__Directions for this task__. Extract, from the records beneath this instruction, each line that contains the word "Preflight".

Saved entries
(* ===== verification/EvidenceCollection.v ===== *)
(** * Evidence of an investigation (internal/investigation/service.go, scheduling.go)

    [Service.CollectEvidence]: the answers of the collection pool are normalized
    and numbered, one shared scheduling collection is adapted, snapshots are
    stored when the retention policy asks for them, and the diagnostics run on
    the result.  The two shadow-mode results are in ShadowVerification. *)

From Stdlib Require Import ZArith Lia.
From stdpp Require Import base list strings gmap.
From S2P Require Import Prelude GoStrings Utf8 GoParse Api InvestigationApi Digest Prog DataClassification Scope Observation Diagnostic Egress Gateway StatusBudget InvestigationSpec Datasource Preflight Redactor InvestigationVerdict Collection Normalize.

(** ** Scheduling records (internal/investigation/scheduling.go) *)

Record SchedulingPodRef := mkSchedulingPodRef { sp_Namespace : string; sp_Name : string; sp_UID : string }.

Record SchedulingEvidenceLimits := mkSchedulingEvidenceLimits {
  slm_MaxPods : Z;
  slm_MaxEvents : Z;
  slm_MaxPages : Z;
  slm_MaxAPIRequests : Z
}.

Record SchedulingEvidenceRequest := mkSchedulingEvidenceRequest {
  sreq_Namespace : string;
  sreq_Pods : list SchedulingPodRef;
  sreq_StartTime : time;
  sreq_EndTime : time;
  sreq_Limits : SchedulingEvidenceLimits
}.

Definition noRequirements : SchedulingResourceRequirements := mkSchedulingResourceRequirements ∅ ∅.

Section Scheduling.
Context {U : UnicodeTables}.

Definition schedulingStateFieldsPresent (r : SchedulingEvidence) : bool :=
  (trim_space (se_Phase r) != "") || (trim_space (se_NodeName r) != "") || (trim_space (se_PodScheduledStatus r) != "")
  || (trim_space (se_PodScheduledReason r) != "") || (trim_space (se_PodScheduledMessage r) != "")
  || negb (bool_decide (se_SchedulingGates r = [])).

Definition schedulingCollectedAt (t : time) : option time := if is_zero_time t then None else Some t.

Definition podTarget (r : SchedulingEvidence) : list TargetRef :=
  [mkTargetRef "" (se_Namespace r) "Pod" (se_Name r) "v1" ""].

Definition schedulingRef (id kind source summary reason : string) (truncated : bool) (truncationReason : string)
    (collectedAt : time) (targets : list TargetRef) : EvidenceRef :=
  mkEvidenceRef id kind source summary "" "" "" "" "" "" None truncated truncationReason "" 0 0 0 0 0
    (schedulingCollectedAt collectedAt) None reason "" targets.

Definition schedulingEvidenceRef (r : SchedulingEvidence) (o : SchedulingObservation) : EvidenceRef :=
  let summary :=
    if negb (so_StateCollected o) && (trim_space (se_CoverageReason r) != "")
    then "Scheduling evidence for Pod " +:+ se_Namespace r +:+ "/" +:+ se_Name r +:+ " UID " +:+ se_PodUID r
         +:+ " is incomplete: " +:+ se_CoverageReason r
    else "Pod " +:+ se_Namespace r +:+ "/" +:+ se_Name r +:+ " UID " +:+ se_PodUID r +:+ " scheduling state: phase="
         +:+ se_Phase r +:+ " nodeName=" +:+ se_NodeName r +:+ " podScheduled=" +:+ se_PodScheduledStatus r
         +:+ " coverage=" +:+ so_Coverage o in
  schedulingRef (so_ID o) "scheduling" (firstNonEmpty [se_Source r; "kubernetes/pod"]) (RedactText summary)
    (RedactText (se_CoverageReason r)) (so_Truncated o) (se_CoverageReason r) (se_CollectedAt r) (podTarget r).

Definition schedulingEventRef (r : SchedulingEvidence) (e : SchedulingEvent) (o : SchedulingObservation) : EvidenceRef :=
  let collectedAt :=
    if negb (is_zero_time (sev_LastObservedAt e)) then sev_LastObservedAt e
    else if negb (is_zero_time (sev_ObservedAt e)) then sev_ObservedAt e
    else se_CollectedAt r in
  schedulingRef (sev_ID e) "event" (firstNonEmpty [sev_Source e; se_Source r; "kubernetes-events"])
    (RedactText (sev_Message e)) (RedactText (sev_Reason e)) (so_Truncated o) (se_CoverageReason r) collectedAt
    (podTarget r).

Definition failedScheduling (e : SchedulingEvent) : bool := equal_fold (trim_space (sev_Reason e)) "FailedScheduling".
Definition eventFirst (a b : SchedulingEvent) : bool :=
  if xorb (failedScheduling a) (failedScheduling b) then failedScheduling a else str_ltb (sev_ID a) (sev_ID b).
Definition selectSchedulingEvent (events : list SchedulingEvent) : option SchedulingEvent :=
  head (sort_stable eventFirst events).

Definition uniqueSortedStrings (values : list string) : list string :=
  sorted_set (List.filter (fun v => v != "") (map trim_space values)).

(** The first reference of each identifier. *)
Fixpoint dedup_refs (seen : list string) (refs : list EvidenceRef) : list EvidenceRef :=
  match refs with
  | [] => []
  | ref :: more =>
      if (er_ID ref == "") || mem_str (er_ID ref) seen then dedup_refs seen more
      else ref :: dedup_refs (er_ID ref :: seen) more
  end.
Definition deduplicateEvidenceRefs : list EvidenceRef -> list EvidenceRef := dedup_refs [].

Definition recordCoverage (r : SchedulingEvidence) : string :=
  if se_Coverage r == "" then SchedulingCoverageUnavailable else se_Coverage r.

(** An event of the record's own Pod that is not stale. *)
Definition currentEvent (r : SchedulingEvidence) (e : SchedulingEvent) : bool :=
  negb (sev_Stale e || (sev_PodUID e != "") && (sev_PodUID e != se_PodUID r)).
(* ===== verification/SchedulingCollector.v ===== *)
(** * The scheduling collector (internal/datasource/kubernetes/scheduling.go)

    [Adapter.CollectSchedulingEvidence]: the Pods of a request are read one by
    one, their scheduling state is normalized, and the events about each are
    listed through both event APIs, within budgets of requests, events and
    pages.  The coverage of every record, and of the whole, says what is
    missing.  Quantities of resources (apimachinery) are a parameter. *)

From Stdlib Require Import ZArith Lia Sorting.Sorted.
From stdpp Require Import base list strings gmap.
From S2P Require Import Prelude GoStrings Utf8 GoParse Api InvestigationApi Digest Prog DataClassification Scope Observation Diagnostic Egress Gateway StatusBudget InvestigationSpec Datasource Preflight Redactor InvestigationVerdict Collection Normalize HttpAdapters KubernetesAdapter EvidenceCollection.

(** ** What is read *)

(** [resource.Quantity]. *)
Class Quantities := {
  quantity : Type;
  quantity_add : quantity -> quantity -> quantity;
  quantity_text : quantity -> string
}.

(** Errors of the API server and of the context, as far as the collector tells them apart;
    [ApiCanceled] and [ApiDeadline] are the two values of package context themselves. *)
Inductive api_error_kind := ApiNotFound | ApiForbidden | ApiUnauthorized | ApiCanceled | ApiDeadline | ApiOther.
Record api_error := mkApiError { ae_kind : api_error_kind; ae_text : string }.

#[export] Instance api_error_kind_eq_dec : EqDecision api_error_kind.
Proof. solve_decision. Defined.

Definition is_auth_error (e : api_error) : bool :=
  bool_decide (ae_kind e = ApiForbidden) || bool_decide (ae_kind e = ApiUnauthorized).

Record SelectorRequirement := mkSelectorRequirement { slr_Key : string; slr_Operator : string; slr_Values : list string }.
Record SelectorTerm := mkSelectorTerm { slt_Expressions : list SelectorRequirement; slt_Fields : list SelectorRequirement }.

Section Objects.
Context {QT : Quantities}.

Record PodContainer := mkPodContainer {
  pdc_Name : string;
  pdc_Requests : gmap string quantity;
  pdc_Limits : gmap string quantity
}.
Record SchedulingPod := mkSchedulingPod {
  spd_Meta : ObjectMeta;
  spd_Phase : string;
  spd_NodeName : string;
  spd_SchedulingGates : list string;
  spd_NodeSelector : gmap string string;
  spd_Tolerations : list SchedulingToleration;
  spd_Conditions : list KubeCondition;
  spd_Containers : list PodContainer;
  spd_InitContainers : list PodContainer;
  spd_AffinityRequired : list SelectorTerm;
  spd_AffinityPreferred : list (Z * SelectorTerm)
}.
(** A core or events.k8s.io event: whom it regards, its note, and the times either has. *)
Record ClusterEvent := mkClusterEvent {
  cev_Meta : ObjectMeta;
  cev_CreationTimestamp : time;
  cev_Reason : string;
  cev_Note : string;
  cev_Type : string;
  cev_RegardingUID : string;
  cev_EventTime : time;
  cev_FirstTimestamp : time;
  cev_LastTimestamp : time;
  cev_SeriesLastObserved : option time
}.

(** [TContext] is [ctx.Err()]. *)
Inductive scheduling_op : Type -> Type :=
| TGetPod (namespace name : string) : scheduling_op (SchedulingPod + api_error)
| TListEvents (v1 : bool) (namespace uid : string) (limit : Z) (token : string)
    : scheduling_op (Page ClusterEvent + api_error)
| TContext : scheduling_op (option api_error)
| TNow : scheduling_op time.
End Objects.

Abbreviation tprog := (prog scheduling_op).

(** ** Budgets *)

Record SchedulingEvidenceResult := mkSchedulingEvidenceResult {
  ser_Evidence : list SchedulingEvidence;
  ser_Coverage : string;
  ser_CoverageReason : string;
  ser_APIRequests : Z;
  ser_ScannedPods : Z;
  ser_ScannedEvents : Z;
  ser_Truncated : bool
}.
Record SchedulingCollectionError := mkSchedulingCollectionError { sce_Reason : string; sce_Text : string }.

Record schedulingCollectionBudget := mkBudget {
  bg_Limits : SchedulingEvidenceLimits;
  bg_APIRequests : Z;
  bg_Scanned : Z;
  bg_LastScanned : Z;
  bg_Exhausted : bool
}.

Definition positive_or (value fallback : Z) : Z := if value <=? 0 then fallback else value.
Definition defaultSchedulingMaxPods : Z := 20.
Definition defaultSchedulingMaxEvents : Z := 100.
Definition defaultSchedulingMaxPages : Z := 10.
Definition defaultSchedulingMaxAPIRequests : Z := 64.
Definition normalizeSchedulingLimits (l : SchedulingEvidenceLimits) : SchedulingEvidenceLimits :=
  mkSchedulingEvidenceLimits (positive_or (slm_MaxPods l) defaultSchedulingMaxPods)
    (positive_or (slm_MaxEvents l) defaultSchedulingMaxEvents) (positive_or (slm_MaxPages l) defaultSchedulingMaxPages)
    (positive_or (slm_MaxAPIRequests l) defaultSchedulingMaxAPIRequests).

Definition exhaust (b : schedulingCollectionBudget) : schedulingCollectionBudget :=
  mkBudget (bg_Limits b) (bg_APIRequests b) (bg_Scanned b) (bg_LastScanned b) true.
(** Whether another request is allowed, and the budget after it. *)
Definition consumeAPI (b : schedulingCollectionBudget) : bool * schedulingCollectionBudget :=
  if slm_MaxAPIRequests (bg_Limits b) <=? bg_APIRequests b then (false, exhaust b)
  else (true, mkBudget (bg_Limits b) (bg_APIRequests b + 1) (bg_Scanned b) (bg_LastScanned b) (bg_Exhausted b)).
Definition scan_events (n : Z) (b : schedulingCollectionBudget) : schedulingCollectionBudget :=
  mkBudget (bg_Limits b) (bg_APIRequests b) (bg_Scanned b + n) (bg_LastScanned b + n) (bg_Exhausted b).
Definition forget_last (b : schedulingCollectionBudget) : schedulingCollectionBudget :=
  mkBudget (bg_Limits b) (bg_APIRequests b) (bg_Scanned b) 0 (bg_Exhausted b).
(* ===== verification/RiskRule.v ===== *)
(** * Risk rules: what is written for a finding (internal/controllers/riskrule_controller.go)

    The pure part of the RiskRule controller: the identity, fingerprint and names
    of a finding, the texts of its conditions and summaries, the queries of the
    investigation it opens, the conditions of the rule, and the spec of the
    RiskSignal or InvestigationRequest it writes. *)

From Stdlib Require Import ZArith Lia.
From stdpp Require Import base list strings gmap.
From S2P Require Import Prelude GoStrings Utf8 GoParse Float64 Api InvestigationApi Digest Runtime AgentAction Egress InvestigationGate InvestigationRCA InvestigationStatus InvestigationSpec InvestigationProjection Datasource RuleEvaluator RuleSelector.

(** ** The resource (api/v1alpha1/riskrule_types.go) *)

Definition RiskRuleInvestigationModeDirectRiskSignal : string := "DirectRiskSignal".
Definition RiskRuleInvestigationModeCreateRequest : string := "CreateRequest".

Record RiskRuleSpec := mkRiskRuleSpec {
  rus_TargetSelector : TargetSelector;
  rus_Interval : duration;
  rus_Window : duration;
  rus_Severity : string;
  rus_Signals : list RiskRuleSignal;
  rus_RCAEnabled : bool;
  rus_ProviderRef : string;
  rus_Mode : string;
  rus_CreateRiskSignal : bool;
  rus_EvidenceProfile : string
}.

Record RiskRuleStatus := mkRiskRuleStatus {
  rut_ResourceStatus : ResourceStatus;
  rut_Conditions : list Condition;
  rut_Coverage : option CoverageReport
}.

Record RiskRule := mkRiskRule { ru_Meta : ObjectMeta; ru_Spec : RiskRuleSpec; ru_Status : RiskRuleStatus }.

(** ** Issues of an evaluation *)

Record evaluationIssue := mkEvaluationIssue { ei_Reason : string; ei_Message : string }.

Record ruleEvaluationSummary := mkRuleEvaluationSummary {
  es_MissingDatasource : option evaluationIssue;
  es_CapabilityMismatch : option evaluationIssue;
  es_QueryFailure : option evaluationIssue;
  es_CoveragePartial : option evaluationIssue
}.
Definition noIssues : ruleEvaluationSummary := mkRuleEvaluationSummary None None None None.

Definition firstIssue (current : option evaluationIssue) (candidate : evaluationIssue) : option evaluationIssue :=
  match current with Some i => Some i | None => Some candidate end.

Definition first_of {A} (current next : option A) : option A := match current with Some x => Some x | None => next end.
Definition mergeRuleEvaluationSummary (current next : ruleEvaluationSummary) : ruleEvaluationSummary :=
  mkRuleEvaluationSummary (first_of (es_MissingDatasource current) (es_MissingDatasource next))
    (first_of (es_CapabilityMismatch current) (es_CapabilityMismatch next))
    (first_of (es_QueryFailure current) (es_QueryFailure next))
    (first_of (es_CoveragePartial current) (es_CoveragePartial next)).

(** ** Modes and values *)

Definition labelRiskRule : string := "fluxseer-rca.aiops.platform/risk-rule".
Definition findingIdentitySchemaVersion : string := "fluxseer-rca-finding-identity-v1".

Definition ruleRequeueAfter (interval : duration) : duration := if 0 <? interval then interval else minute.

(** [int64(d.Seconds())] of a positive duration. *)
Definition whole_seconds (d : duration) : Z :=
  int_of_float (float_add (float_of_int (Z.quot d second)) (float_div (float_of_int (Z.rem d second)) (float_of_int second))).
Definition signalTTLSeconds (interval : duration) : Z := wrap64 (whole_seconds (ruleRequeueAfter interval) * 6).

Definition effectiveWindow (window : duration) : duration := if window <=? 0 then 10 * minute else window.

(** [now.UTC().Truncate(window).Unix()]: the time counts from the year 1. *)
Definition unix_epoch : Z := 62135596800.
Definition normalizedWindowBucket (window : duration) (now : time) : string :=
  let w := effectiveWindow window in
  itoa ((now - now mod w) / second - unix_epoch).

Definition confidenceForSeverity (severity : string) (matches : Z) : Z :=
  let base := if severity == SeverityHigh then 86 else if severity == SeverityUnsafe then 92
              else if severity == SeverityLow then 58 else 65 in
  let base := if 1 <? matches then base + 4 * (matches - 1) else base in
  if 99 <? base then 99 else base.

(** [strings.ReplaceAll] of a text that is not empty; [skip] bytes are of a match. *)
Fixpoint replace_from (old new : string) (skip : nat) (s : string) : string :=
  match s with
  | EmptyString => ""
  | String c s' =>
      match skip with
      | S k => replace_from old new k s'
      | O => if has_prefix s old then new +:+ replace_from old new (String.length old - 1) s'
             else String c (replace_from old new 0 s')
      end
  end.
Definition abbreviatedRuleName (value : string) : string := replace_from "kubernetes" "k8s" 0 value.

(** The bytes that the tokens keep; every other rune separates. *)
Definition is_digit_char (c : Ascii.ascii) : bool := (48 <=? byte_val c) && (byte_val c <=? 57).
Definition is_lower_char (c : Ascii.ascii) : bool := (97 <=? byte_val c) && (byte_val c <=? 122).
Definition is_upper_char (c : Ascii.ascii) : bool := (65 <=? byte_val c) && (byte_val c <=? 90).
Definition dns_char (c : Ascii.ascii) : bool := is_digit_char c || is_lower_char c.
Definition token_char (c : Ascii.ascii) : bool := dns_char c || is_upper_char c.

(** [strings.ToUpper] of one kept byte. *)
Definition upper_byte (c : Ascii.ascii) : Ascii.ascii := if is_lower_char c then byte_of (byte_val c - 32) else c.

Section Rule.
Context {U : UnicodeTables}.

Definition normalizeRuleSeverity (severity : string) : string :=
  let s := to_lower (trim_space severity) in
  if mem_str s [SeverityLow; SeverityMedium; SeverityHigh; SeverityUnsafe] then s
  else if s == "warning" then SeverityMedium
  else if s == "critical" then SeverityHigh
  else SeverityMedium.

Definition investigationPolicyMode (mode : string) : string :=
  if trim_space mode == RiskRuleInvestigationModeDirectRiskSignal then RiskRuleInvestigationModeDirectRiskSignal
  else RiskRuleInvestigationModeCreateRequest.
Definition producedObjectKind (mode : string) : string :=
  if investigationPolicyMode mode == RiskRuleInvestigationModeCreateRequest then "InvestigationRequest" else "RiskSignal".

Definition signalWithRenderedQuery (signal : RiskRuleSignal) (renderedQuery : string) : RiskRuleSignal :=
  mkRiskRuleSignal (sig_Name signal) (sig_Type signal) (sig_DatasourceRef signal) (sig_QueryType signal) renderedQuery
    (if sig_QueryTemplate signal == "" then renderedQuery else sig_QueryTemplate signal) (sig_Reasons signal)
    (sig_Threshold signal).

Definition combineSummaries (matches : list Match) : string := join " | " (map m_Summary matches).
Definition flattenEvidence (matches : list Match) : list EvidenceRef := concat (map m_Evidence matches).
(** The query of a signal of the rule for a target: to a registered source that
    supports it, allowed by the source's policy as it is sent. *)
Definition asked log rule target (signal : RiskRuleSignal) (source : DataSource) (query queryType : string)
    : Prop :=
  exists sourceName,
    signal ∈ rus_Signals (ru_Spec rule) /\ SourceRefForSignal signal = Some (sourceName, queryType) /\
    Ev (UGetSource sourceName) (Some source) ∈ log /\
    SupportsQueryType (ds_Capabilities source) queryType = true /\
    RenderQuery (QueryTemplateForSignal signal) (tg_Resource target) (tg_Labels target) = Ok query /\
    pd_Decision (Validate (Some source) (rulePolicyRequest target signal sourceName queryType query
                   (effectiveWindow (rus_Window (ru_Spec rule))))) <> PolicyRejected.

Definition sent rule target (now : time) (query queryType : string) : QueryRequest :=
  ruleQuery target query queryType (effectiveWindow (rus_Window (ru_Spec rule))) now.

(** A match is what the evaluator makes of an answer of such a query. *)
Definition matched log rule target (now : time) (m : Match) : Prop :=
  exists signal source query queryType result,
    asked log rule target signal source query queryType /\
    Ev (UQuery source (sent rule target now query queryType)) (inl result) ∈ log /\
    EvaluateSignal (signalWithRenderedQuery signal query) queryType result (tg_Resource target)
      (normalizeRuleSeverity (rus_Severity (ru_Spec rule))) = Some m.

(** A finding: a target with at least one match. *)
Definition found log rule target (now : time) (matches : list Match) : Prop :=
  rule_read log rule /\ matches <> [] /\ Forall (matched log rule target now) matches.

Definition creates_requests rule : bool :=
  investigationPolicyMode (rus_Mode (ru_Spec rule)) == RiskRuleInvestigationModeCreateRequest.

(** The RCA of a signal: none of a provider's reasoning, or what is verified of the answer
    the model gave for these matches. *)
Definition rca_justified log rule target (now : time) matches (rca : rcaResult) : Prop :=
  match rr_Reasoning rca with
  | None => True
  | Some _ =>
      exists provider reasoning,
        Ev (UAnalyze provider (tg_Resource target) matches now) (inl reasoning) ∈ log /\
        rca = verifiedDirectRCA (om_Name (mpr_Meta provider)) target matches reasoning now
  end.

__Problem solution__.
From S2P Require Import Prelude GoStrings Utf8 GoParse Api InvestigationApi Digest Prog DataClassification Scope Observation Diagnostic Egress Gateway StatusBudget InvestigationSpec Datasource Preflight Redactor InvestigationVerdict Collection Normalize.
From S2P Require Import Prelude GoStrings Utf8 GoParse Api InvestigationApi Digest Prog DataClassification Scope Observation Diagnostic Egress Gateway StatusBudget InvestigationSpec Datasource Preflight Redactor InvestigationVerdict Collection Normalize HttpAdapters KubernetesAdapter EvidenceCollection.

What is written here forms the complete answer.